Kathy Gibson is at SingularityU Summit in Kyalami – An exponential mindset is the key to real and meaningful change and innovation.

Laila Pawlak, head of Singularity University Nordic, explains that, in a world of accelerating change, we need to create extraordinary impact.

People spend a lot of time on trivial things, but we have the ability to use our collective intelligence to tackle big issues, she adds.

Around the world, people are looking to business leaders to help them fix the problems facing the world.

Exponential change is largely powered by the exponential growth in computing power, she adds.

“Our brains have not had an upgrade in millions of years – we are old technology and need an upgrade.”

The notion of exponential versus linear is what is driving technology and global development – and we can’t underestimate how quickly things change when it’s exponential.

The days of business to business (B2B) and business to consumer (B2C) are long gone, Pawlak adds. We are now looking at business to individual enterprise (B2IE) and business to individual (B2I) as well as business to assistant (B2A).

We are competing for people’s attention and money, but also for their time and their algorithmic preferences.

“This is scary for a lot of people,” Pawlak says. “We have moved from an era of hardware, to an era of software. I believe that in future we’ll work with humanware – to make people’s lives better.”

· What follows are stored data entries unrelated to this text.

(** A history from a given world: the responses sent, oldest first, and the
    world it leaves. *)
Fixpoint run (evs : list event) (w : world) : list response * world :=
  match evs with
  | [] => ([], w)
  | ev :: evs' =>
      let '(rs, w') := step ev w in
      let '(rs', w'') := run evs' w' in
      (rs ++ rs', w'')
  end.

(** The identifiers handed out so far. *)
Definition issued (w : world) : list string :=
  uuid <$> seq 0 (published w).

(** The [task_id] of an accepted submission's response. *)
Definition task_id_of (r : response) : option string :=
  match r with
  | Response 202 (PDict items) =>
      match dict_get "task_id" items with
      | Some (PStr task_id) => Some task_id
      | _ => None
      end
  | _ => None
  end.

(** A submission the views accept: a dict holding every key the view indexes. *)
Definition valid_submission (req : request) : bool :=
  match req with
  | POST_send_email (PDict items) =>
      bool_decide (is_Some (dict_get "to" items))
      && bool_decide (is_Some (dict_get "subject" items))
      && bool_decide (is_Some (dict_get "message" items))
  | POST_start_task (PDict items) => bool_decide (is_Some (dict_get "name" items))
  | _ => false
  end.

(** The accepted submissions of a history. *)
Fixpoint accepted (evs : list event) : nat :=
  match evs with
  | [] => O
  | Incoming req :: evs' =>
      if valid_submission req then S (accepted evs') else accepted evs'
  | Worker :: evs' => accepted evs'
  end.

(** What every world reached from [boot] satisfies: a stored record is
    final, and whatever identifier is stored or queued has been handed out. *)
Record consistent (w : world) : Prop := Consistent {
  stored_final :
    forall task_id m, backend w !! task_id = Some m -> terminal (meta_status m) = true;
  stored_issued :
    forall task_id m, backend w !! task_id = Some m -> task_id ∈ issued w;
  queued_issued :
    forall m, m ∈ queue w -> msg_id m ∈ issued w
}.

(** The worker processing [n] messages in a row. *)
Fixpoint drain (n : nat) (w : world) : world :=
  match n with
  | O => w
  | S n' => drain n' (work w)
  end.

(** What [range] takes for a bound: an int, or a bool, which is an int. *)
Definition integral (v : pyval) : bool :=
  match v with
  | PInt _ | PBool _ => true
  | _ => false
  end.

(** A message whose arguments fit its task's signature the way the views
    pass them: three for the e-mail task, two for the long-running one. *)
Definition well_formed (m : message) : Prop :=
  match msg_task m, msg_args m with
  | SendEmailAsync, [_; _; _] => True
  | LongRunningTaskAsync, [_; _] => True
  | _, _ => False
  end.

While we are all different, we do share a lot of common characteristics, Pawlak adds.

These are the fundamental four things that make us human:

* People all want to be better – to be good people;

* We want to do better – achieving better results;

* We all want to feel better – people like to have nice things;

* We all want to look better – this feeds into social status and social capital.

Pawlak urges people to think about best principles rather than best practices, and how they can apply these principles back to their business.

For instance, if companies can make their customers or investors be better, do better, feel better and look better, they will be more fulfilled and engaged.

“We have to cater to humans when we think about technologies.”

“Extraordinary innovation is not about you, the organisation of even the technology,” Pawlak says. “It is about making people be, do, feel and look better.”

She says we are living in an extraordinary time. “The future we create depends on the challenges we face today.

“Don’t be a bystander: figure out how you and your organisation can be part of the solution, not part of the problem.”